Dieci centimetri di diametro e un foro centrale grande quanto una pallina da golf: ecco a voi il bagel, il panino col buco che non conosce confini – nel vero senso della parola, visto che ha viaggiato persino nello spazio. Diciotto bagel al sesamo, infatti, sono entrati in orbita nel 2008 insieme all’astronauta nordamericano Greg Chamitoff per un viaggio di sei mesi nel cosmo. «Un piccolo antidoto contro la nostalgia di casa», li ha definiti Chamitoff. È uno dei tanti aneddoti contenuti nel documentario «Bagelmania», uscito nel 2016, in cui la regista Sophie Kill ripercorre le tracce dell'anello di pasta lievitata improvvisamente salito alla ribalta alla veneranda età di 400 anni. Il bagel nasce infatti nel XVI secolo, se non prima, e ha alle spalle una storia piuttosto travagliata. «La storia del bagel è la storia del mondo», dichiara Kill. Perché sarebbero stati i migranti a portarlo da est a ovest, dall’Europa all’America.
Il signore degli anelli
Una specialità yiddish
Stabilire con esattezza l'esatto luogo di nascita del bagel è impossibile, anche perché in quasi tutte le culture esistono da tempo immemore prodotti da forno a forma di anello. Gli storici tuttavia collocano il primo bagel in Polonia, sulla base di un documento della comunità ebraica di Cracovia datato 1610. Pare che questo tipo di pane, il cui nome yiddish beygel o baygel deriva da beigen ossia «piegare», fosse in origine riservato alle puerpere e ai giorni di festa. L'etimologia del nome potrebbe però anche risalire al termine bougel, che nell’alto tedesco medio significava «anello». Di sicuro c'è che il bagel è approdato a New York verso la fine del XIX secolo, sull'onda dell’emigrazione ebraica dall’Est Europa, e lì ha acquisito il nome con cui lo conosciamo oggi. A Londra invece, dove è arrivato più o meno nello stesso periodo, ha conservato il proprio nome yiddish fino a pochi anni fa.

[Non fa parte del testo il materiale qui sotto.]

(* ===== verification/RouterSse.v ===== *)
(** * Server-sent events from a model provider

    [SseFramer] (tidebreak-router, sse.rs): network chunks in, complete frames
    out.  Frames are separated by a blank line; a frame and the bytes held for
    one are bounded.  The ceiling is a parameter here, [limit]; the code uses
    [MAX_PROVIDER_SSE_FRAME_BYTES].  Frames are kept as bytes and decoded when
    they are complete. *)
From S2P Require Import Prelude RustStr Json.

Definition LF : ascii := ascii_of_nat 10.
Definition CR : ascii := ascii_of_nat 13.

Definition MAX_PROVIDER_ERROR_BODY_BYTES : nat := 8 * 1024.
Definition MAX_PROVIDER_SSE_FRAME_BYTES : nat := N.to_nat (1024 * 1024).

Inductive SseFrameTooLarge : Type := FrameTooLarge.

(** ** The body of an error response *)

(** What [chunks.next().await] yields: bytes, or a failed read. *)
Fixpoint read_error_body (body : bytes) (chunks : list (option bytes)) : bytes :=
  if length body <? MAX_PROVIDER_ERROR_BODY_BYTES then
    match chunks with
    | Some chunk :: chunks =>
        let take_n := Nat.min (length chunk) (MAX_PROVIDER_ERROR_BODY_BYTES - length body) in
        let body := body ++ take take_n chunk in
        if take_n <? length chunk then body else read_error_body body chunks
    | _ => body
    end
  else body.
Definition read_bounded_error_body (chunks : list (option bytes)) : string :=
  from_utf8_lossy (read_error_body [] chunks).

(** ** Delimiters *)

(** [remaining.starts_with(b"\n\n")], [remaining.starts_with(b"\r\n\r\n")] *)
Definition delimiter_at (remaining : bytes) : option nat :=
  match remaining with
  | a :: b :: r =>
      if Ascii.eqb a LF && Ascii.eqb b LF then Some 2
      else if Ascii.eqb a CR && Ascii.eqb b LF then
        match r with
        | c :: d :: _ => if Ascii.eqb c CR && Ascii.eqb d LF then Some 4 else None
        | _ => None
        end
      else None
  | _ => None
  end.

Fixpoint find_from (index : nat) (remaining : bytes) : option (nat * nat) :=
  match remaining with
  | [] => None
  | _ :: tl =>
      match delimiter_at remaining with
      | Some n => Some (index, n)
      | None => find_from (S index) tl
      end
  end.
Definition find_frame_delimiter (buffer : bytes) (start : nat) : option (nat * nat) :=
  find_from start (drop start buffer).

(** ** The framer *)

Record SseFramer : Type := MkFramer { buffer : bytes; scan_from : nat }.
Definition framer_new : SseFramer := MkFramer [] 0.

Definition MAX_PARTIAL_DELIMITER_BYTES : nat := 3.

Section Framer.
Context (limit : nat).

Definition residual_fits_frame_limit (b : bytes) : bool :=
  (length b <=? limit)
  || bool_decide (drop limit b ∈ [[LF]; [CR]; [CR; LF]; [CR; LF; CR]]).

(** The frames of the buffer from [frame_start] on, and where the rest starts. *)
Fixpoint drain_loop (fuel : nat) (b : bytes) (frame_start search_from : nat)
  : result SseFrameTooLarge (list bytes * nat) :=
  match fuel with
  | O => Ok ([], frame_start)
  | S fuel =>
      match find_frame_delimiter b search_from with
      | None => Ok ([], frame_start)
      | Some (content_end, delimiter_len) =>
          if limit <? content_end - frame_start then Err FrameTooLarge else
          let frame := take (content_end - frame_start) (drop frame_start b) in
          let next := content_end + delimiter_len in
          match drain_loop fuel b next next with
          | Ok (frames, start) => Ok (frame :: frames, start)
          | Err e => Err e
          end
      end
  end.

(** A failing drain keeps the buffer and the scan position it found. *)
Definition drain (fr : SseFramer) : result SseFrameTooLarge (list bytes) * SseFramer :=
  match drain_loop (S (length (buffer fr))) (buffer fr) 0 (scan_from fr) with
  | Ok (frames, frame_start) =>
      let rest := drop frame_start (buffer fr) in
      (Ok frames, MkFramer rest (length rest - MAX_PARTIAL_DELIMITER_BYTES))
  | Err e => (Err e, fr)
  end.

(** One pass of the loop of [push]: the bytes admitted and those left. *)
Definition admit_slice (fr : SseFramer) (chunk : bytes) : option (SseFramer * bytes) :=
  let room := limit + MAX_PARTIAL_DELIMITER_BYTES - length (buffer fr) in
  if room =? 0 then
    match chunk with
    | a :: rest =>
        if residual_fits_frame_limit (buffer fr) && Ascii.eqb a LF
        then Some (MkFramer (buffer fr ++ [LF]) (scan_from fr), rest) else None
    | [] => None
    end
  else
    let n := Nat.min room (length chunk) in
    Some (MkFramer (buffer fr ++ take n chunk) (scan_from fr), drop n chunk).

Fixpoint push_loop (fuel : nat) (fr : SseFramer) (chunk : bytes)
  : result SseFrameTooLarge (list bytes) * SseFramer :=
  match fuel, chunk with
  | O, _ | _, [] => (Ok [], fr)
  | S fuel, _ =>
      match admit_slice fr chunk with
      | None => (Err FrameTooLarge, fr)
      | Some (fr, chunk) =>
          match drain fr with
          | (Err e, fr) => (Err e, fr)
          | (Ok frames, fr) =>
              if negb (residual_fits_frame_limit (buffer fr)) then (Err FrameTooLarge, fr) else
              match push_loop fuel fr chunk with
              | (Ok more, fr) => (Ok (frames ++ more), fr)
              | (Err e, fr) => (Err e, fr)
              end
          end
      end
  end.
Definition push_bytes (fr : SseFramer) (chunk : bytes)
  : result SseFrameTooLarge (list bytes) * SseFramer := push_loop (length chunk) fr chunk.
Definition push (fr : SseFramer) (chunk : bytes)
  : result SseFrameTooLarge (list string) * SseFramer :=
  let '(r, fr) := push_bytes fr chunk in
  (match r with Ok frames => Ok (map from_utf8_lossy frames) | Err e => Err e end, fr).

Definition finish (fr : SseFramer) : result SseFrameTooLarge (option string) :=
  match buffer fr with
  | [] => Ok None
  | _ => if limit <? length (buffer fr) then Err FrameTooLarge
         else Ok (Some (from_utf8_lossy (buffer fr)))
  end.

(** A stream: chunks pushed one after the other, up to the first error. *)
Fixpoint push_all (fr : SseFramer) (chunks : list bytes)
  : result SseFrameTooLarge (list bytes) * SseFramer :=
  match chunks with
  | [] => (Ok [], fr)
  | chunk :: chunks =>
      match push_bytes fr chunk with
      | (Err e, fr) => (Err e, fr)
      | (Ok frames, fr) =>
          match push_all fr chunks with
          | (Ok more, fr) => (Ok (frames ++ more), fr)
          | (Err e, fr) => (Err e, fr)
          end
      end
  end.
End Framer.

(** ** The payload of a frame *)

(** [str::lines]: without the newline, or the carriage return before it *)
Definition strip_cr (line : string) : string :=
  match strip_suffix line (String CR "") with Some l => l | None => line end.
Definition lines (s : string) : list string :=
  match rev (split s LF) with
  | last :: before => rev (map strip_cr before) ++ (if is_empty last then [] else [last])
  | [] => []
  end.

Definition frame_data_raw (frame : string) : option string :=
  let data := fold_left (fun data line =>
    match strip_prefix line "data:" with
    | Some rest => data +:+ trim_start rest
    | None => data
    end) (lines frame) "" in
  if is_empty data || String.eqb data "[DONE]" then None else Some data.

Come si cuoce? Prima al vapore, poi al forno
Ancor più appassionante della storia del bagel è la diatriba su cosa lo renda degno di essere chiamato tale. «Da cosa si riconosca un vero bagel è oggetto dei più accesi dibattiti», spiega la regista Sophie Kill. In effetti sono davvero pochi i prodotti da forno in grado d'infiammare a tal punto gli animi. I newyorchesi, ad esempio, sostengono unanimi che il bagel debba avere un sapore neutro e una consistenza piuttosto soda. A Montreal, invece, patria dell’astronauta Greg Chamitoff, lo preferiscono lievemente dolce, con mollica soffice e ariosa. L'unica cosa che mette tutti d'accordo è che deve essere tondo e avere un buco al centro. Quest’ultimo è d’importanza strategica, fra l'altro, perché permette al bagel di cuocere rapidamente mantenendosi leggero e croccante.

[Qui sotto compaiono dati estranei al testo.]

Definition classify_provider_error (provider : string) (status : Z) (body : string)
    (retry_after : option Z) : AgentError :=
  let parsed : option (json Number) := json_from_str body in
  let code := default "" (and_then parsed provider_error_classification_code) in
  let message := default "" (and_then parsed provider_error_message) in
  let safe := safe_http_error provider status body in
  if (status =? 413)%Z
     || (is_one_of status [400; 422]%Z
         && (str_mem code ["context_length_exceeded"; "request_too_large"] || context_overflow_message message))
  then PromptTooLong safe
  else if (status =? 401)%Z || str_mem code ["authentication_error"; "invalid_api_key"]
  then Authentication safe
  else if (status =? 402)%Z && bool_decide (is_Some retry_after)
  then RateLimited (MkFailure safe retry_after)
  else if is_one_of status [402; 403]%Z then AccessDenied safe
  else if String.eqb code "model_not_found" || ((status =? 404)%Z && names_missing_model message)
  then ModelUnavailable safe
  else if (status =? 404)%Z then EndpointNotFound safe
  else if (status =? 429)%Z || String.eqb code "rate_limit_error"
  then RateLimited (MkFailure safe retry_after)
  else if is_one_of status [502; 503; 504; 529]%Z || str_mem code ["overloaded_error"; "server_overloaded"]
  then Overloaded (MkFailure safe retry_after)
  else if str_mem code ["content_policy_violation"; "content_filter"; "refusal"] then Refusal safe
  else if (status =? 400)%Z || (status =? 422)%Z || String.eqb code "invalid_request_error"
  then InvalidRequest safe
  else Provider safe.

Definition in_band_status (error : json Number) : Z :=
  default 500%Z (filter_some (fun code => (100 <=? code)%Z && (code <=? 599)%Z) (and_then (json_get error "code") as_u64)).
Definition classify_in_band_error (provider : string) (error : json Number) : AgentError :=
  classify_provider_error provider (in_band_status error) (json_to_string error) None.

(** ** A managed gateway's denial *)

Definition GATEWAY_ERROR_HEADER : string := "x-model-gateway-error".

Definition emdash : string := utf8 [226; 128; 148].
Definition no_longer (model : string) : string :=
  "You no longer have access to " +:+ model +:+ " on your gateway " +:+ emdash
  +:+ " an administrator may have revoked it. Pick another model.".
Lemma continued_app line b c :
  continued line (b ++ c) =
    let '(ls, r) := continued line b in let '(ls', r') := continued r c in (ls ++ ls', r').
Proof.
  assert (Hs : stream_lines (b ++ c) = let '(ls, r) := stream_lines b in
                 let '(ls', r') := continued r c in (ls ++ ls', r')).
  { induction b as [|a b IH]; cbn [app stream_lines].
    - unfold continued. destruct (stream_lines c) as [[|l ls] r]; done.
    - rewrite IH. destruct (stream_lines b) as [ls r]. unfold continued.
      destruct (stream_lines c) as [ls' r'].
      destruct (Ascii.eqb a LF), ls as [|l ls], ls' as [|l' ls']; done. }
  unfold continued at 1 2. rewrite Hs. destruct (stream_lines b) as [ls r]. unfold continued.
  destruct (stream_lines c) as [ls' r']. destruct ls as [|l ls], ls' as [|l' ls']; cbn; by rewrite ?app_assoc.
Qed.
End Lines.

Lemma push_lines_lines budget buf line chunks : holds (max_partial_line budget) buf line ->
  let '(buf', ls) := push_lines budget buf chunks in
  ls = line_of (max_partial_line budget) <$> (continued line (concat chunks)).1
  /\ holds (max_partial_line budget) buf' (continued line (concat chunks)).2.
Proof.
  revert buf line. induction chunks as [|chunk chunks IH]; intros buf line Hh; cbn [push_lines concat].
  { unfold continued. cbn. by rewrite app_nil_r. }
  unfold push_line.
  pose proof (line_loop_lines _ (length chunk) buf line chunk (le_n _) Hh) as Hl.
  destruct (line_loop _ _ buf chunk) as [[buf1 ls] over]. destruct Hl as [-> Hh1].
  specialize (IH buf1 _ Hh1). destruct (push_lines budget buf1 chunks) as [buf2 ls'].
  destruct IH as [-> Hh2]. rewrite continued_app. cbn [tick_lines].
  destruct (continued line chunk) as [ls r]. cbn [fst snd] in *.
  destruct (continued r (concat chunks)) as [ls' r']. cbn [fst snd] in *. by rewrite fmap_app.
Qed.

(** ** What the cap leaves of a line *)

Lemma trim_incomplete_le b : length (trim_incomplete b) <= length b.
Proof.
  unfold trim_incomplete. destruct (utf8_error b) as [[u [e|]]|]; [done| |done].
  rewrite length_take. lia.
Qed.

Lemma capped_le cap line : length (capped cap line) <= cap.
Proof.
  unfold capped. destruct (Nat.leb_spec (length line) cap); [done|].
  pose proof (trim_incomplete_le (take cap line)) as Hle. rewrite length_take in Hle. lia.
Qed.

Lemma trim_incomplete_prefix b : trim_incomplete b `prefix_of` b.
Proof.
  unfold trim_incomplete. destruct (utf8_error b) as [[u [e|]]|]; [done| |done]. apply prefix_take.
Qed.

Lemma capped_prefix cap line : capped cap line `prefix_of` line.
Proof.
  unfold capped. destruct (length line <=? cap); [done|].
  etransitivity; [apply trim_incomplete_prefix | apply prefix_take].
Qed.

Lemma trim_incomplete_valid b cap : valid b -> cap <= length b ->
  valid (trim_incomplete (take cap b)) /\ cap <= length (trim_incomplete (take cap b)) + 3.
Proof.
  intros Hv Hc. pose proof (utf8_error_take b cap Hv) as Ht. unfold trim_incomplete.
  destruct (utf8_error (take cap b)) as [[u e]|] eqn:He.
  - destruct Ht as (-> & Hu & Hlen). destruct (valid_prefix _ _ _ He) as [Hvu _]. split; [done|].
    rewrite !length_take. lia.
  - split; [done|]. rewrite length_take. lia.
Qed.

Lemma capped_valid cap line : valid line ->
  valid (capped cap line) /\ Nat.min cap (length line) <= length (capped cap line) + 3.
Proof.
  intros Hv. unfold capped. destruct (Nat.leb_spec (length line) cap); [split; [done|lia]|].
  destruct (trim_incomplete_valid line cap Hv) as [??]; [lia|]. split; [done|lia].
Qed.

Prima di andare in forno i pezzi di pasta vengono cotti al vapore, così da ottenere la tipica crosta sottile e la mollica soffice e finemente alveolata. I puristi preparano l’impasto solo con farina, acqua, sale, lievito e malto d’orzo – la variante con aggiunta di uovo è già guardata con sospetto. Ma chi crede che il segreto del panino col buco sia tutto qui sbaglia di grosso, perché malgrado l’apparente semplicità della ricetta (o forse proprio in virtù di essa), ogni fornaio che si cimenti nella preparazione dei bagel ha una ricetta personale: può trattarsi di un particolare tipo di farina, delle proporzioni tra i singoli ingredienti o della provenienza dell’acqua.
Salmone e formaggio
Tutto il resto è frutto delle tendenze del momento o delle preferenze dei clienti. Se fino a ieri i bagel integrali erano il non plus ultra, oggi furoreggiano quelli arcobaleno o sushi e domani, chissà, potremmo trovarli al gusto pizza e magari persino per la Barbie. Ma le mode, è risaputo, vanno e vengono, mentre il bagel è di certo destinato a rimanere (preferibilmente farcito con salmone affumicato e formaggio spalmabile, lox and shmear in yiddish – per un panino con 400 anni sulle spalle che ha attraversato mezzo mondo non dovrebbe certo essere un problema, no?